-- BRIEF --
Please return, with no alterations, the lines below from the very first through the one that contains "(ids : list".

-- EXCERPTED DATA --
(** The move of an assignment to another machine. *)
Record moved (task : AutomationTask) (step : DeliveryPlanStep) (current : DeliveryPlanStepAssignment) (workerID machineID : string)
    (ids : list string) (now : Z) (db db' : DB) : Prop := {
  moved_released : released task step now;
  moved_silent : ∀ h, h ∈ heartbeats (dispatch db) → Heartbeat_MachineID h = TargetMachineID current →
    Heartbeat_AgentKey h = TargetAgentKey current → (LastSeenAt h < now - assignmentHeartbeatMaxAge)%Z;
  moved_free : (reservations db {| MachineTarget := machineID; AgentTarget := TargetAgentKey current |} <
    total_concurrency (machine_rows machineID (TargetAgentKey current) ids (AgentKey step) now db))%Z;
  moved_ready : serves workerID machineID (TargetAgentKey current) ids (AgentKey step) now db;
  moved_frame : same_plans db db';
  moved_tables : dispatch db' =
    set_assignments (<[Assignment_ID current := moved_to machineID now current]> (assignments (dispatch db))) (dispatch db);
}.
Lemma fail_over_run task step current workerID machineID ids now db current' db' :
  assignments (dispatch db) !! Assignment_ID current = Some current →
  fail_over task step current workerID machineID ids now db = Ok (current', db') →
  current' = moved_to machineID now current ∧ moved task step current workerID machineID ids now db db'.
Proof.
  intros Hrow H. unfold fail_over, requireAssignmentTargetHeartbeatExpired in H.
  apply T_bind_ok in H as (u1 & d1 & H1 & H). apply T_bind_ok in H as (u2 & d2 & H2 & H). apply T_bind_ok in H2 as (beats & d3 & Hb & H2).
  apply T_bind_ok in H as ([capacity ready] & d4 & Ht & H). apply T_bind_ok in H as (u3 & d5 & H3 & H).
  apply T_bind_ok in H as (n & d6 & Hn & H). apply T_bind_ok in H as (u4 & d7 & H4 & H). apply T_bind_ok in H as (row & d8 & Hr & H).
  apply T_bind_ok in H as (u5 & d9 & H5 & H). apply T_bind_ok in H as (u6 & d10 & Hw & H). tx_facts. destruct u1.
  apply target_run in Ht as (-> & -> & Hserves). tx_facts. subst. split; [done|]. split.
  - by eapply failover_lease_ok.
  - intros h Hh Hm Ha. rewrite forallb_forall in H2. apply Z.ltb_lt, H2, list_elem_of_In, list_elem_of_filter.
    split; [|done]. unfold beats_for. by rewrite Hm, Ha, !String.eqb_refl.
  - apply negb_true_iff, Z.leb_gt in H4. done.
  - by apply Hserves.
  - done.
  - cbn. unfold set_dispatch. cbn. f_equal. apply map_eq. intros i. destruct (decide (i = Assignment_ID current)) as [->|Hne].
    + by rewrite lookup_alter_eq, lookup_insert_eq, Hrow.
    + by rewrite lookup_alter_ne, lookup_insert_ne.
Qed.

-- EXERCISE RESPONSE --
(** The move of an assignment to another machine. *)
Record moved (task : AutomationTask) (step : DeliveryPlanStep) (current : DeliveryPlanStepAssignment) (workerID machineID : string)
    (ids : list string) (now : Z) (db db' : DB) : Prop := {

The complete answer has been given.